**WHAT TO DO:** Print, exactly as they appear in the listing below, the lines from the line with "apply emits_try; [|intros" to the line with "apply emits_bind_all; [apply", with both end lines kept.

**ENTRIES SHOWN:**
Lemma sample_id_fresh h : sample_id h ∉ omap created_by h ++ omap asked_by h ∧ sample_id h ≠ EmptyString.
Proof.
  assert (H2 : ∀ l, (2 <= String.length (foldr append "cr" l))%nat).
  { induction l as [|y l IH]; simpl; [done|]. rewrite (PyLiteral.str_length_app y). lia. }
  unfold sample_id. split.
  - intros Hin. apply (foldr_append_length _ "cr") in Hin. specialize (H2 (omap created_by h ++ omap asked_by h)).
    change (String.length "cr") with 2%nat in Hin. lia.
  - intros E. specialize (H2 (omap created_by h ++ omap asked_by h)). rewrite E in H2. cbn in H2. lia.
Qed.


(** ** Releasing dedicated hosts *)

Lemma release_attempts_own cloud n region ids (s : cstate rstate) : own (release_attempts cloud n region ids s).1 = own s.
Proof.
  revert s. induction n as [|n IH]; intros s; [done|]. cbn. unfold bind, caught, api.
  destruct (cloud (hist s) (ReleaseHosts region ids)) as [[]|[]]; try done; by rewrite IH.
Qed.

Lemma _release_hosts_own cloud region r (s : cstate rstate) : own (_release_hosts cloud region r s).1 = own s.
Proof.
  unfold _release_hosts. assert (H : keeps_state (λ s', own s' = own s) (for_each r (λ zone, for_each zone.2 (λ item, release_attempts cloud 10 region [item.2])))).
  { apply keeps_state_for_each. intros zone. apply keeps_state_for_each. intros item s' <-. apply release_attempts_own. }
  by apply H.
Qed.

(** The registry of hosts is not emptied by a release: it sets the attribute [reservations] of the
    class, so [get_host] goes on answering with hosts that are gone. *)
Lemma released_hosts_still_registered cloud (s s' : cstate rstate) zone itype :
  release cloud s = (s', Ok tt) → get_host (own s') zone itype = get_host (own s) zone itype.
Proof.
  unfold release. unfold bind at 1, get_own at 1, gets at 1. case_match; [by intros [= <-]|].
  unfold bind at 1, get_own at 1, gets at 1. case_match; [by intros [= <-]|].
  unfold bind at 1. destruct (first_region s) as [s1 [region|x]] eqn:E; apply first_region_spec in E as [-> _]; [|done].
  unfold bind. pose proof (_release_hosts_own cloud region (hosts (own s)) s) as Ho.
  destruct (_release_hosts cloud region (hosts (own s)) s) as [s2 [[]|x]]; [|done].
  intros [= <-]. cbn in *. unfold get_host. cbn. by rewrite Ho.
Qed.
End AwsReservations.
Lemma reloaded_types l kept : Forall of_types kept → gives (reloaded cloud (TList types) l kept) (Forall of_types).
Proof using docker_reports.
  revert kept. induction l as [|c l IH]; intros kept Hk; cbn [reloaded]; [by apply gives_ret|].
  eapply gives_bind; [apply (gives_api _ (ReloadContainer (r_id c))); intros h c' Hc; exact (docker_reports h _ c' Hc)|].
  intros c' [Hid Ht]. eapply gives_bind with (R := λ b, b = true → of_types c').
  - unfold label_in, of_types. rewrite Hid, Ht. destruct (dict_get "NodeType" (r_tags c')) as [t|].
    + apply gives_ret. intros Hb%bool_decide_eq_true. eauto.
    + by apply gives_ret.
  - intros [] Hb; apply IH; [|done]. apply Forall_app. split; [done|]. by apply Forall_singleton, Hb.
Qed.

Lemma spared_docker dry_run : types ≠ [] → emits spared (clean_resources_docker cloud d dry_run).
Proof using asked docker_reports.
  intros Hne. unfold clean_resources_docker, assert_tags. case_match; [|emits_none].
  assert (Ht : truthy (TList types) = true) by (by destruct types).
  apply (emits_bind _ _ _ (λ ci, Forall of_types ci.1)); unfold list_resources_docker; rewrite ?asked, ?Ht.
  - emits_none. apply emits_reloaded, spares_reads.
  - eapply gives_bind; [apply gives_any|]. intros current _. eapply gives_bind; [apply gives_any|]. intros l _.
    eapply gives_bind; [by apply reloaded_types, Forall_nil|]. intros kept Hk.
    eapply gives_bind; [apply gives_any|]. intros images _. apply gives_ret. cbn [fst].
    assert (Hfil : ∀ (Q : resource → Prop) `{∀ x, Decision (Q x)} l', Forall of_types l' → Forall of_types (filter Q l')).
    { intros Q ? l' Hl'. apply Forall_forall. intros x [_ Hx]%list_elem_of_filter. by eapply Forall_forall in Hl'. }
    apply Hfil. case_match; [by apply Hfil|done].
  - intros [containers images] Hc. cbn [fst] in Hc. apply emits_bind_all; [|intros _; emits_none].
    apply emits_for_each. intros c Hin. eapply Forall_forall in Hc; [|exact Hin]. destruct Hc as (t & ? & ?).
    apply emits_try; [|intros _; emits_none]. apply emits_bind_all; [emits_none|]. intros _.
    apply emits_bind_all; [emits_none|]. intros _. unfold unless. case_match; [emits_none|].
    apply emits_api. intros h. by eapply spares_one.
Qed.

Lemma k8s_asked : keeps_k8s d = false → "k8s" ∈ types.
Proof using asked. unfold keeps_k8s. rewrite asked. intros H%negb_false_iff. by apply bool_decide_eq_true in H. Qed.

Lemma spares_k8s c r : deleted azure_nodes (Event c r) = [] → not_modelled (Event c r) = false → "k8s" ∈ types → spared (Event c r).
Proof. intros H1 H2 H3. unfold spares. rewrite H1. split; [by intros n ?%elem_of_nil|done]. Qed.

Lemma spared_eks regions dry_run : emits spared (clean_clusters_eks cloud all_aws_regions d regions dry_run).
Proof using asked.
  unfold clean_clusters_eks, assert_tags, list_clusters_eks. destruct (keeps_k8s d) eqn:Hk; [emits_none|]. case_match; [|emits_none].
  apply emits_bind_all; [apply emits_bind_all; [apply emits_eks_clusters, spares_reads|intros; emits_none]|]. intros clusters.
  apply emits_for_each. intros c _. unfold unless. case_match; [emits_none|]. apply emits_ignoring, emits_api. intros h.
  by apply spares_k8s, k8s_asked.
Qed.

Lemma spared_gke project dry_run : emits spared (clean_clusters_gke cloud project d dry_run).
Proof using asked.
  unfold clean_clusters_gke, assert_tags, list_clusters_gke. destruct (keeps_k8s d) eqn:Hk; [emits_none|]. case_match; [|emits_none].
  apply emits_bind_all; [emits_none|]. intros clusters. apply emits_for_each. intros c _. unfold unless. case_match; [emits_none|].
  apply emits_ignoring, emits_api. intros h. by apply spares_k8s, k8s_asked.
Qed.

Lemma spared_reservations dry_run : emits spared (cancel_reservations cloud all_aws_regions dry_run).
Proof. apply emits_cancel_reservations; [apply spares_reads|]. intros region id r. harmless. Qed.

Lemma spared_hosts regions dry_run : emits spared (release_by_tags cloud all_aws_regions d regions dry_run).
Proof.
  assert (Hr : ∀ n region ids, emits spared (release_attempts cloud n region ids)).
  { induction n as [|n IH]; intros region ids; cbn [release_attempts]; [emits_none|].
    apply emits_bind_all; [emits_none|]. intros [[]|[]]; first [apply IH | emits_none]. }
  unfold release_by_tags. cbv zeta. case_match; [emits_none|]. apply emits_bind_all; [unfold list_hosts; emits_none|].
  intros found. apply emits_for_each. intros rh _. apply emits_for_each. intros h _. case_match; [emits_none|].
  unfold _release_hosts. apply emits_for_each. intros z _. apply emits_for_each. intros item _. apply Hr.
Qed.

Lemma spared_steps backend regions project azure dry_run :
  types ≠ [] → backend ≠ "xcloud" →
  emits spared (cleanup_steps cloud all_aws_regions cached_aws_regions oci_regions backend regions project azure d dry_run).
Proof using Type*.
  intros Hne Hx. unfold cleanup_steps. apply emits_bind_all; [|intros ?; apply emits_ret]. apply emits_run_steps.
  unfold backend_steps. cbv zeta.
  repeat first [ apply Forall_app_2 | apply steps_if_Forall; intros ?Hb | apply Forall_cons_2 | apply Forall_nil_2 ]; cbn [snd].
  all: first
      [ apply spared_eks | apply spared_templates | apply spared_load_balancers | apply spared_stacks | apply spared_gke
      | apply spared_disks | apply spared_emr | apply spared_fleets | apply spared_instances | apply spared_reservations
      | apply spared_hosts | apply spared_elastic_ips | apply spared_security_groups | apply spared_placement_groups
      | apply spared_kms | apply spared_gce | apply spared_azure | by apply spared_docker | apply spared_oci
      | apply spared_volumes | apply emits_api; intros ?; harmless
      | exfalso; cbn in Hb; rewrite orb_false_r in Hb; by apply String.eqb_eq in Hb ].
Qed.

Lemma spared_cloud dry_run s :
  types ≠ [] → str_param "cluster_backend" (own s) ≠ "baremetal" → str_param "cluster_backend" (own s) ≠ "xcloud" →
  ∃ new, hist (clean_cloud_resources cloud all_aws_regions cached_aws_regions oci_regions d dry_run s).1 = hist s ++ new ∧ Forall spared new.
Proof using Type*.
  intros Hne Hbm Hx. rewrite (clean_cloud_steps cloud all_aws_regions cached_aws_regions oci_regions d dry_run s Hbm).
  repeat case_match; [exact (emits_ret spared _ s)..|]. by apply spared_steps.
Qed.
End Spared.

**RESULT OF THIS EXERCISE:**
    apply emits_try; [|intros _; emits_none]. apply emits_bind_all; [emits_none|]. intros _.
    apply emits_bind_all; [emits_none|]. intros _. unfold unless. case_match; [emits_none|].
    apply emits_api. intros h. by eapply spares_one.
Qed.

Lemma k8s_asked : keeps_k8s d = false → "k8s" ∈ types.
Proof using asked. unfold keeps_k8s. rewrite asked. intros H%negb_false_iff. by apply bool_decide_eq_true in H. Qed.

Lemma spares_k8s c r : deleted azure_nodes (Event c r) = [] → not_modelled (Event c r) = false → "k8s" ∈ types → spared (Event c r).
Proof. intros H1 H2 H3. unfold spares. rewrite H1. split; [by intros n ?%elem_of_nil|done]. Qed.

Lemma spared_eks regions dry_run : emits spared (clean_clusters_eks cloud all_aws_regions d regions dry_run).
Proof using asked.
  unfold clean_clusters_eks, assert_tags, list_clusters_eks. destruct (keeps_k8s d) eqn:Hk; [emits_none|]. case_match; [|emits_none].
  apply emits_bind_all; [apply emits_bind_all; [apply emits_eks_clusters, spares_reads|intros; emits_none]|]. intros clusters.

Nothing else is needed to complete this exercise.